Energy giants are facing a hefty $50 million settlement following allegations of price-fixing in the gas market. Vitol, SK Energy Americas, and its parent company SK Trading International are accused of colluding to artificially inflate gas prices, violating California’s Cartwright Act and Unfair Competition Law.
Although the trio has not admitted any wrongdoing, they have agreed to settle a lawsuit brought forth by California’s Attorney General and a class action lawsuit simultaneously. As part of the settlement, approximately $37.5 million will be distributed to class members.
Individuals who purchased gas between February 20th, 2015, and November 10th, 2015, in select Southern California counties are eligible to submit a claim. These counties include Los Angeles, San Diego, Orange, Riverside, San Bernardino, Kern, Ventura, Santa Barbara, San Luis Obispo, and Imperial.
The deadline for submitting a claim is January 8th, and claims can be filed online at vlc.calgaslitigation.com.
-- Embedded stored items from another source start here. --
(** X17: for a tenant and environment without stored documents, in
    particular after [delete_all], the listing has exactly the registered
    components, each with its default. *)
Theorem effective_all_without_documents (reg : registry) (store : list ConfigDoc)
    (t e : string) (route page : option string) (k : string) :
  (forall d, In d store -> (tenant d, env d) <> (t, e)) ->
  effective_all reg store t e route page !! k
  = (fun _ => default_for reg k) <$> reg !! k.
Proof.
  intros Hnone.
  assert (Hc : candidates_for store (t, e, k) = []).
  { apply filter_none_in. intros d Hd. apply same_identity_false.
    intros [= Ht He _]. by apply (Hnone d Hd); rewrite Ht, He. }
  assert (Heff : effective_for_component reg store t e k route page = default_for reg k).
  { unfold effective_for_component.
    by rewrite (latest_versions_for_no_candidates _ _ Hc). }
  destruct (reg !! k) as [entry|] eqn:Hreg; simpl.
  - apply lookup_effective_all. split; [|done].
    apply known_keys_spec. left. by rewrite Hreg.
  - destruct (effective_all reg store t e route page !! k) as [v|] eqn:Hv; [|done].
    apply lookup_effective_all in Hv as [Hk _].
    apply known_keys_spec in Hk as [[? Hk]|(d & Hd & [= Ht He _])]; [congruence|].
    destruct (Hnone d Hd). by rewrite Ht, He.
Qed.

Lemma effective_all_without_documents_witness :
  effective_all sample_registry (delete_all shelf) "acme" "dev" None None !! "banner"
  = Some layer_global.
Proof.
  rewrite (effective_all_without_documents sample_registry (delete_all shelf)
             "acme" "dev" None None "banner").
  - reflexivity.
  - intros d [].
Defined.

(** X18: validation passes exactly when the component has no registry
    entry, or its entry has no schema, or the validator reports nothing for
    the schema; otherwise it returns one message per reported violation. *)
Theorem validate_value_none_iff (V : Draft202012Validator) (reg : registry)
    (ck : string) (v : json) :
  (validate_value V reg ck v = None <->
   forall (entry : gmap string json) schema,
     reg !! ck = Some entry -> entry !! "schema" = Some schema ->
     iter_errors V schema v = []) /\
  (forall errs (entry : gmap string json) schema,
     validate_value V reg ck v = Some errs ->
     reg !! ck = Some entry -> entry !! "schema" = Some schema ->
     length errs = length (iter_errors V schema v)).
Proof.
  unfold validate_value.
  destruct (reg !! ck) as [entry|] eqn:Hreg; [|by split].
  case_bool_decide as Hempty.
  { subst entry. split; [|done]. split; [|done].
    intros _ entry schema [= <-]. by rewrite lookup_empty. }
  destruct (entry !! "schema") as [schema|] eqn:Hschema.
  2:{ split; [|done]. split; [|done]. intros _ entry' schema' [= <-]. congruence. }
  pose proof (sorted_by_perm (fun a b => path_le V (err_path a) (err_path b))
                (iter_errors V schema v)) as Hperm.
  destruct (sorted_by _ (iter_errors V schema v)) as [|x xs] eqn:Hs.
  - apply Permutation_nil in Hperm. split; [|done]. split; [|done].
    intros _ entry' schema' [= <-] Hs'. congruence.
  - split.
    + split; [done|]. intros H. rewrite (H entry schema eq_refl Hschema) in Hperm.
      symmetry in Hperm. by apply Permutation_nil_cons in Hperm.
    + intros errs entry' schema' [= <-] [= <-] Hs'.
      assert (schema' = schema) as -> by congruence.
      simpl. rewrite length_map. by rewrite <- Hperm.
Qed.

Lemma validate_value_none_iff_witness :
  length ["[]: 'title' is a required property"]
  = length (iter_errors title_validator
              (JObj {[ "required" := JArr [JStr "title"] ]}) (req_value untitled)).
Proof.
  apply (proj2 (validate_value_none_iff title_validator sample_registry "card"
                  (req_value untitled))
           _ {[ "schema" := JObj {[ "required" := JArr [JStr "title"] ]} ]});
    reflexivity.
Defined.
The lawsuit against the gas companies was initiated by the California Attorney General in 2020, alleging that they conspired to manipulate gas prices following a refinery explosion in Torrance in 2015.
The companies are accused of unlawfully manipulating the spot market to increase gas prices, ultimately profiting at the expense of California consumers. This settlement serves as a form of restitution for those affected by the alleged price-fixing scheme.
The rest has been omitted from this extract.